You experience economic privilege if any of the following is true (note: this is not an exhaustive list, just a starting point):

  • You grew up in a neighborhood with good public schools

  • You went to private school 

  • You were taught specific ways to interact with those in power so that they would help you (i.e. writing thank you notes, dressing a specific way for specific events)

  • You were able to choose your post-high school pursuits without focusing on cost or income

  • You received at least some financial support from family and friends when you attended college and/or graduate school

  • You’ve been able to take unpaid internships

  • You have a network of friends and family who are able to help you get employment or other career related opportunities

  • You do not have student loans

  • You have not had to take loans or use credit cards in order to take advantage of non-paid or poorly-paid “great opportunities”

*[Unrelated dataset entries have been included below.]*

Lemma feedFrame_app dev ts h d pb tail tf st r :
  feedFrame dev ts h pb tail tf st = Some r -> feedFrame dev ts (h ++ d) pb tail tf st = Some r.
Proof.
  unfold feedFrame. cbv zeta. intros H.
  destruct (if tail =? 0 then Some 0 else rd h (kHeaderSize + pb + tail - 1)) as [l|] eqn:El;
    [|discriminate H].
  assert ((if tail =? 0 then Some 0 else rd (h ++ d) (kHeaderSize + pb + tail - 1)) = Some l) as ->.
  { destruct (tail =? 0); [done|]. by apply rd_app. }
  cbn [mbind option_bind] in *.
  destruct (dropZ_app_ex kHeaderSize h d) as [d' ->].
  match type of H with (?m ≫= _) = _ => destruct m as [[[ok sc] rows]|] eqn:E; [|discriminate H] end.
  by rewrite (feedRecords_app _ _ _ _ _ _ _ _ E).
Qed.

(** ** custom_data: the iteration of [feed] *)

(** The counters are [uint64_t]. *)
Definition slicing_ok (s : Slicing) : Prop :=
  0 <= sl_frames s < 2 ^ 64 /\ 0 <= sl_resyncs s < 2 ^ 64 /\ 0 <= sl_badFrames s < 2 ^ 64 /\
  0 <= sl_flagMiss s < 2 ^ 64 /\ 0 <= sl_unknownType s < 2 ^ 64.

Ltac slicing_solve :=
  unfold slicing_ok, inc_frames, inc_badFrames, inc_flagMiss, inc_unknownType, add_resyncs,
    set_scratch in *; simpl in *;
  repeat match goal with
  | |- context [uwrap 64 ?x] => pose proof (uwrap_range 64 x ltac:(lia)); generalize dependent (uwrap 64 x); intros
  end; try tauto; intuition lia.

Lemma inc_frames_ok s : slicing_ok s -> slicing_ok (inc_frames s).
Proof. intros. slicing_solve. Qed.
Lemma inc_badFrames_ok s : slicing_ok s -> slicing_ok (inc_badFrames s).
Proof. intros. slicing_solve. Qed.
Lemma inc_flagMiss_ok s : slicing_ok s -> slicing_ok (inc_flagMiss s).
Proof. intros. slicing_solve. Qed.
Lemma inc_unknownType_ok s : slicing_ok s -> slicing_ok (inc_unknownType s).
Proof. intros. slicing_solve. Qed.
Lemma add_resyncs_ok n s : slicing_ok s -> slicing_ok (add_resyncs n s).
Proof. intros. slicing_solve. Qed.
Lemma set_scratch_ok r s : slicing_ok s -> slicing_ok (set_scratch r s).
Proof. done. Qed.
Lemma growScratch_ok n s : slicing_ok s -> slicing_ok (growScratch n s).
Proof. unfold growScratch. by destruct (_ <? _). Qed.

#[export] Hint Resolve inc_frames_ok inc_badFrames_ok inc_flagMiss_ok inc_unknownType_ok
  add_resyncs_ok set_scratch_ok growScratch_ok : ether.

Lemma growScratch_length n s : n <= lenZ (sl_rowScratch (growScratch n s)).
Proof.
  unfold growScratch. destruct (Z.ltb_spec (lenZ (sl_rowScratch s)) n); simpl; [|lia].
  unfold lenZ in *. rewrite length_app, length_replicate. lia.
Qed.

Lemma feed_step_stable g ts h d st k st' rows :
  feed_step g ts h st = Some (Advance k st' rows) ->
  feed_step g ts (h ++ d) st = Some (Advance k st' rows).
Proof.
  unfold feed_step. rewrite lenZ_app. pose proof (lenZ_nonneg d).
  destruct (Z.ltb_spec (lenZ h) kHeaderSize); [done|].
  destruct (Z.ltb_spec (lenZ h + lenZ d) kHeaderSize); [lia|].
  unfold kHeaderSize in *. rewrite !rd_app_l by lia.
  destruct (rd h 0); [|done]. destruct (rd h 1); [|done].
  destruct (rd h 2); [|done]. destruct (rd h 3); [|done]. cbn [mbind option_bind]. cbv zeta.
  destruct (byFrameType g z); [|done].
  destruct (s_fields (d_spec (p_desc d0))); [done|].
  repeat match goal with
  | |- context [if ?b then Some (resync1 _) else _] => destruct b; [done|]
  end.
  match goal with |- (if _ <? ?f then _ else _) = _ -> _ =>
    destruct (Z.ltb_spec (lenZ h) f); [done|]; destruct (Z.ltb_spec (lenZ h + lenZ d) f); [lia|] end.
  apply feedFrame_app.
Qed.

Lemma feed_step_break g ts h st k st' :
  feed_step g ts h st = Some (Break k st') -> k = 0 /\ st' = st.
Proof.
  unfold feed_step. destruct (lenZ h <? kHeaderSize); [by intros [= <- <-]|].
  destruct (rd h 0); [|done]. destruct (rd h 1); [|done].
  destruct (rd h 2); [|done]. destruct (rd h 3); [|done]. cbn [mbind option_bind]. cbv zeta.
  destruct (byFrameType g z); [|done].
  destruct (s_fields (d_spec (p_desc d))); [done|].
  repeat match goal with
  | |- context [if ?b then Some (resync1 _) else _] => destruct b; [done|]
  end.
  match goal with |- (if ?b then _ else _) = _ -> _ => destruct b; [by intros [= <- <-]|] end.
  unfold feedFrame. cbv zeta. intros H.
  match type of H with (?m ≫= _) = _ => destruct m; [|discriminate H] end.
  cbn [mbind option_bind] in H.
  by match type of H with (?m ≫= _) = _ => destruct m as [[[? ?] ?]|]; [|discriminate H] end.
Qed.

(** The rows of a complete frame: one per record, all from the same device. *)
Definition frame_rows (dev : DevicePtr) (ts : Z) (p : list Z) (rb : Z) (n : nat) : list Row :=
  map (fun k : nat =>
         mkRow dev ts (record_cells (d_spec (p_desc dev)) (bigEndian (p_desc dev))
                         (dropZ (Z.of_nat k * rb) p))) (seq 0 n).

Lemma frame_rows_S dev ts p rb n : 0 <= rb ->
  frame_rows dev ts p rb (S n) =
  mkRow dev ts (record_cells (d_spec (p_desc dev)) (bigEndian (p_desc dev)) p) ::
  frame_rows dev ts (dropZ rb p) rb n.
Proof.
  intros Hrb. unfold frame_rows. simpl seq. rewrite map_cons. f_equal.
  rewrite <- seq_shift, map_map. apply map_ext. intros k.
  rewrite dropZ_dropZ by lia. do 3 f_equal. lia.
Qed.

Lemma feedRecords_spec dev ts rb n : forall p scratch,
  is_bytes p -> device_ok (p_desc dev) -> 0 < rb < 2 ^ 32 ->
  (s_payloadMin (d_spec (p_desc dev)) <= rb ->
   (Z.of_nat n - 1) * rb + s_payloadMin (d_spec (p_desc dev)) <= lenZ p) ->
  fieldCount (p_desc dev) <= lenZ scratch ->
  exists ok sc rows, feedRecords n dev ts p rb scratch = Some (ok, sc, rows) /\
    length sc = length scratch /\
    (n <> O -> ok = record_fits (d_spec (p_desc dev)) rb) /\
    rows = if record_fits (d_spec (p_desc dev)) rb then frame_rows dev ts p rb n else [].
Proof.
  induction n as [|n IH]; intros p scratch Hp Hd Hrb Hlen Hsc; cbn [feedRecords].
  { exists true, scratch, []. split_and!; try done. by destruct (record_fits _ _). }
  set (spec := d_spec (p_desc dev)) in *. unfold fieldCount in Hsc. fold spec in Hsc.
  destruct (decodePayload_spec spec (bigEndian (p_desc dev)) p rb scratch)
    as (sc & E & L & F); [done|done|lia|nia|done|].
  rewrite E. cbn [mbind option_bind].
  destruct (record_fits spec rb) eqn:Hfit; cbn [negb].
  2:{ by exists false, sc, []. }
  destruct (IH (dropZ rb p) sc) as (ok & sc' & rows & E' & L' & Hok & Hrows);
    [by apply Forall_drop|done|done| | |].
  { intros Hm. rewrite lenZ_dropZ. specialize (Hlen Hm). pose proof Hd as (_ & Hmin & _).
    fold spec in Hmin. nia. }
  { unfold lenZ. rewrite L. apply Hsc. }
  rewrite E'. cbn [mbind option_bind]. exists ok, sc', (mkRow dev ts (takeZ (fieldCount (p_desc dev)) sc) :: rows).
  split_and!; [done|congruence| |].
  - intros _. destruct n as [|n]; [|by apply Hok].
    cbn [feedRecords] in E'. by injection E' as <- _ _.
  - rewrite Hrows, frame_rows_S by lia. f_equal. f_equal.
    rewrite (F eq_refl). unfold fieldCount. fold spec.
    apply takeZ_app_length. symmetry. apply record_cells_length.
Qed.

Lemma recordCount_pos pb rb : 0 < rb -> 0 < pb -> Z.to_nat (recordCount pb rb) <> O.
Proof.
  intros. unfold recordCount.
  destruct (Z.ltb_spec 0 rb), (Z.leb_spec rb pb), (Z.eqb_spec (pb mod rb) 0); cbn [andb]; try lia.
  assert (1 <= pb / rb) by (apply Z.div_le_lower_bound; lia). lia.
Qed.

Lemma growScratch_counters n s :
  sl_frames (growScratch n s) = sl_frames s /\ sl_resyncs (growScratch n s) = sl_resyncs s /\
  sl_badFrames (growScratch n s) = sl_badFrames s.
Proof. unfold growScratch. by destruct (_ <? _). Qed.

(** What a complete frame at [h] does. *)
Lemma feedFrame_spec dev ts h pb tail tf st :
  is_bytes h -> device_ok (p_desc dev) -> slicing_ok st ->
  0 < pb -> s_payloadMin (d_spec (p_desc dev)) <= pb ->
  tail = 0 \/ tail = 1 -> kHeaderSize + pb + tail <= lenZ h ->
  kHeaderSize + pb + tail <= kMaxFrame ->
  let spec := d_spec (p_desc dev) in
  let rb := if 0 <? s_frameLen spec then s_frameLen spec else pb in
  exists st', slicing_ok st' /\
    sl_resyncs st' = sl_resyncs st /\
    (record_fits spec rb = true ->
     sl_frames st' = u64 (sl_frames st + 1) /\ sl_badFrames st' = sl_badFrames st) /\
    feedFrame dev ts h pb tail tf st =
    Some (Advance (kHeaderSize + pb + tail) st'
            (if record_fits spec rb
             then frame_rows dev ts (dropZ kHeaderSize h) rb (Z.to_nat (recordCount pb rb))
             else [])).
Proof.
  intros Hh Hd Hst Hpb Hmin Ht Hlen Hmax spec rb. unfold feedFrame. cbv zeta. fold spec. fold rb.
  unfold kHeaderSize, kMaxFrame in *.
  assert (exists l, (if tail =? 0 then Some 0 else rd h (6 + pb + tail - 1)) = Some l) as [l ->].
  { destruct (tail =? 0); [by eexists|]. apply rd_is_Some. lia. }
  cbn [mbind option_bind].
  set (st1 := if _ && _ then inc_flagMiss st else st).
  assert (slicing_ok st1) as Hst1 by (unfold st1; destruct (_ && _); auto with ether).
  pose proof Hd as (_ & Hpm & Hfl & _). fold spec in Hpm, Hfl, Hmin.
  assert (0 < rb < 2 ^ 32) as Hrb.
  { unfold rb. destruct (Z.ltb_spec 0 (s_frameLen spec)); lia. }
  destruct (feedRecords_spec dev ts rb (Z.to_nat (recordCount pb rb)) (dropZ 6 h)
    (sl_rowScratch (growScratch (fieldCount (p_desc dev)) st1)))
    as (ok & sc & rows & E & L & Hok & Hrows);
    [by apply Forall_drop|done|done| |apply growScratch_length|].
  { fold spec. intros Hm. rewrite lenZ_dropZ. unfold recordCount.
    destruct (Z.ltb_spec 0 rb), (Z.leb_spec rb pb), (Z.eqb_spec (pb mod rb) 0); cbn [andb]; try lia.
    pose proof (Z.div_mod pb rb ltac:(lia)). assert (0 <= pb / rb) by (apply Z.div_pos; lia).
    rewrite Z2Nat.id by lia. nia. }
  rewrite E. cbn [mbind option_bind]. fold spec in Hrows, Hok. rewrite Hrows.
  destruct (growScratch_counters (fieldCount (p_desc dev)) st1) as (G1 & G2 & G3).
  assert (sl_frames st1 = sl_frames st /\ sl_resyncs st1 = sl_resyncs st /\
          sl_badFrames st1 = sl_badFrames st) as (S1 & S2 & S3)
    by (unfold st1; by destruct (_ && _)).
  eexists; split_and!; [| | |done].
  - destruct ok; auto with ether.
  - destruct ok; simpl; congruence.
  - intros Hfit. rewrite Hok, Hfit by (apply recordCount_pos; lia). simpl. split; congruence.
Qed.

(** The rows pushed: one cell per field of the row's device, none of them NULL. *)
Definition row_ok (r : Row) : Prop :=
  lenZ (r_cells r) = fieldCount (p_desc (r_dev r)) /\ Forall (fun c => c_isNull c = 0) (r_cells r).

Definition group_row (g : DeviceGroup) (ts : Z) (r : Row) : Prop :=
  row_ok r /\ r_dev r ∈ g_members g /\ r_ts r = ts.

Definition dev_row (dev : DevicePtr) (ts : Z) (r : Row) : Prop :=
  row_ok r /\ r_dev r = dev /\ r_ts r = ts.

Lemma record_row_ok dev ts be p :
  row_ok (mkRow dev ts (record_cells (d_spec (p_desc dev)) be p)).
Proof.
  split; [apply record_cells_length|]. simpl. unfold record_cells. apply Forall_map, Forall_true.
  intros f. unfold field_cell. by destruct (f_kind f).
Qed.

Lemma frame_rows_ok dev ts p rb n : Forall (dev_row dev ts) (frame_rows dev ts p rb n).
Proof.
  unfold frame_rows. apply Forall_map, Forall_true. intros k. split_and!; try done; apply record_row_ok.
Qed.

(** A frame has at most one record per payload byte. *)
Lemma frame_rows_count dev ts p (b : bool) pb rb : 0 < pb -> 0 < rb ->
  lenZ (if b then frame_rows dev ts p rb (Z.to_nat (recordCount pb rb)) else []) <= pb.
Proof.
  intros Hp Hr. destruct b; [|rewrite lenZ_nil; lia]. unfold lenZ, frame_rows.
  rewrite length_map, length_seq. unfold recordCount.
  destruct (Z.ltb_spec 0 rb), (Z.leb_spec rb pb), (Z.eqb_spec (pb mod rb) 0); cbn [andb]; try lia.
  assert (0 <= pb / rb) by (apply Z.div_pos; lia).
  assert (pb / rb <= pb / 1) by (apply Z.div_le_compat_l; lia). rewrite Z.div_1_r in *. lia.
Qed.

  • You have been able to take advantage of career opportunities that cost you money instead of pay you money

  • You are able to pay for equipment, materials and clothing that is “necessary” to be comfortable or taken seriously in professional settings

  • You are able to outsource work, either professional or personal, to others that would otherwise take time out of your day

How many of these experiences have you had? Are you surprised by the layers of privilege you experience? 

Over the course of the next week I encourage you to spend time reflecting on your experiences of economic privilege. Take time to journal, think quietly, talk to close friends and family members to try to delve deeper into this work. You will not be able to fully understand your privilege in a week. Society has done an incredible job of creating social norms that make it very difficult to unpack the invisible threads that help us, but, with time and effort, you will be able to understand a lot and, perhaps more importantly, create neural pathways that allow you to continue to delve into this uncomfortable awakening again and again in the future. 

Next week we’ll turn to focus on how to transform your understanding into action, but, as I’m a big believer in the power of truly understanding your own desires and values before taking action, I’m going to leave it here for now. 

As always, I’m here for you in your money journey, no matter where you are.